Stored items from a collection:
(** A fingerprint does not depend on literals and numbers: a query made of
    texts, string literals and numbers, kept apart by the texts, has the
    fingerprint of the same query with a question mark in every hole. *)
Theorem fingerprint_hides_values fs tail : fingerprintable false fs tail = true →
  fingerprint (render fs tail) = normalize (fill (λ _, "?") fs tail).
Proof.
  assert (∀ w, fingerprintable w fs tail = true → fp_go FText w (render fs tail) = fill (λ _, "?") fs tail) as H;
    [|intros Hf; unfold fingerprint; f_equal; by apply H].
  induction fs as [|[t h] fs IH]; intros w H; cbn [render fill foldr fingerprintable] in *.
  - rewrite <- (str_app_nil tail) at 1. rewrite fp_text by done. cbn. apply str_app_nil.
  - apply andb_prop in H as [[Ht Hh]%andb_prop Hs]. cbn [fst snd]. rewrite fp_text by done. f_equal.
    change (fp_go FText (last_word w t) (hole_text h +:+ render fs tail) = "?" +:+ fill (λ _, "?") fs tail). rewrite <- (IH false Hs). destruct h as [b|n]; cbn [hole_text].
    + change ("'" +:+ ?x) with (String quote x). rewrite str_app_cons. cbn [fp_go]. change (is_quote quote) with true. cbn iota.
      change ("?" +:+ ?x) with (String "?" x). f_equal. rewrite <- str_app_assoc. change (String quote "" +:+ ?x) with (String quote x).
      apply fp_literal. by apply negb_true_iff.
    + apply andb_prop in Hh as [[Hn Hw]%andb_prop Hr]. apply negb_true_iff in Hw, Hr. destruct n as [|c n]; [done|]. cbn [number] in Hn.
      apply andb_prop in Hn as [Hc Hn]. rewrite str_app_cons. cbn [fp_go].
      assert (is_quote c = false) as Hq.
      { unfold is_quote, is_char. destruct (Ascii.eqb_spec quote c) as [<-|]; [by vm_compute in Hc|done]. }
      rewrite Hq, Hc, Hw. cbn [negb andb]. change ("?" +:+ ?x) with (String "?" x). f_equal. by apply fp_number.
Qed.

Definition ex_holes : list (string * hole) := [("SELECT a1 FROM t WHERE name = ", HLit "O'Brien"); (" AND n > ", HNum "42")].

Lemma sanitize_redacts_literals_witness :
  sanitize_query "SELECT a1 FROM t WHERE name = 'O''Brien' AND n > 42 " = "SELECT a1 FROM t WHERE name = '***' AND n > 42 ".
Proof. apply (sanitize_redacts_literals ex_holes " "). by vm_compute. Defined.

Lemma fingerprint_hides_values_witness :
  fingerprint "SELECT a1 FROM t WHERE name = 'O''Brien' AND n > 42 " = "SELECT a1 FROM t WHERE name = ? AND n > ?".
Proof. exact (fingerprint_hides_values ex_holes " " ltac:(by vm_compute)). Defined.

(** ** Keys *)

(** A key folds the case of literals, and a tenant's key can be another's. *)
Example key_folds_literals : build_key "sql" "SELECT 'A'" None = build_key "sql" "SELECT 'a'" None.
Proof. done. Qed.
Example key_ignores_spaces_in_literals : build_key "sql" "SELECT 'a  b'" None = build_key "sql" "SELECT 'a b'" None.
Proof. by vm_compute. Qed.
Example tenant_key_collides : build_key "sql" "x" (Some "sql") = build_key "sql" "sql:x" None.
Proof. by vm_compute. Qed.
Example parameter_keys_collide : build_key_with_params "sql" "q" ["a,b"] = build_key_with_params "sql" "q" ["a"; "b"].
Proof. by vm_compute. Qed.

(** Keys of tenants whose names and formats have no colon are apart. *)
Lemma colon_split s t u v : str_all (λ a, negb (is_char ":" a)) s = true → str_all (λ a, negb (is_char ":" a)) u = true →
  s +:+ String ":" t = u +:+ String ":" v → s = u ∧ t = v.
Proof.
  revert u. induction s as [|a s IH]; intros [|b u] Hs Hu H; cbn in *.
  - by injection H.
  - injection H as <- _. done.
  - injection H as -> _. done.
  - apply andb_prop in Hs as [_ Hs], Hu as [_ Hu]. injection H as -> H. destruct (IH u Hs Hu H) as [-> ->]. done.
Qed.

Lemma tenant_keys_apart t t' f f' q q' : let ok := str_all (λ a, negb (is_char ":" a)) in
  ok t = true → ok t' = true → ok f = true → ok f' = true → build_key f q (Some t) = build_key f' q' (Some t') → t = t' ∧ f = f'.
Proof.
  intros ok Ht Ht' Hf Hf'. unfold build_key. change (":" +:+ ?x) with (String ":" x). intros H.
  apply colon_split in H as [-> H]; [|done|done]. by apply colon_split in H as [-> _].
Qed.

(** ** Rules *)

(** A column whose name has the word keeps the query without a limit, and
    runs of blanks in a literal are shortened. *)
Example limit_in_name_blocks : apply_rules "SELECT credit_limit FROM t" default_rules = "SELECT credit_limit FROM t".
Proof. by vm_compute. Qed.
Example literal_is_rewritten : apply_rules "SELECT 'a  b' FROM t;" default_rules = "SELECT 'a b' FROM t LIMIT 10000".
Proof. by vm_compute. Qed.

Lemma if_nil {A : Type} (b : bool) (x : A) : (if b then [x] else []) = [] ↔ b = false.
Proof. by destruct b. Qed.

EXERCISE OBJECTIVE: Return only the number of lines in the data above that include the word "fingerprintable".

WRITTEN RESPONSE: 3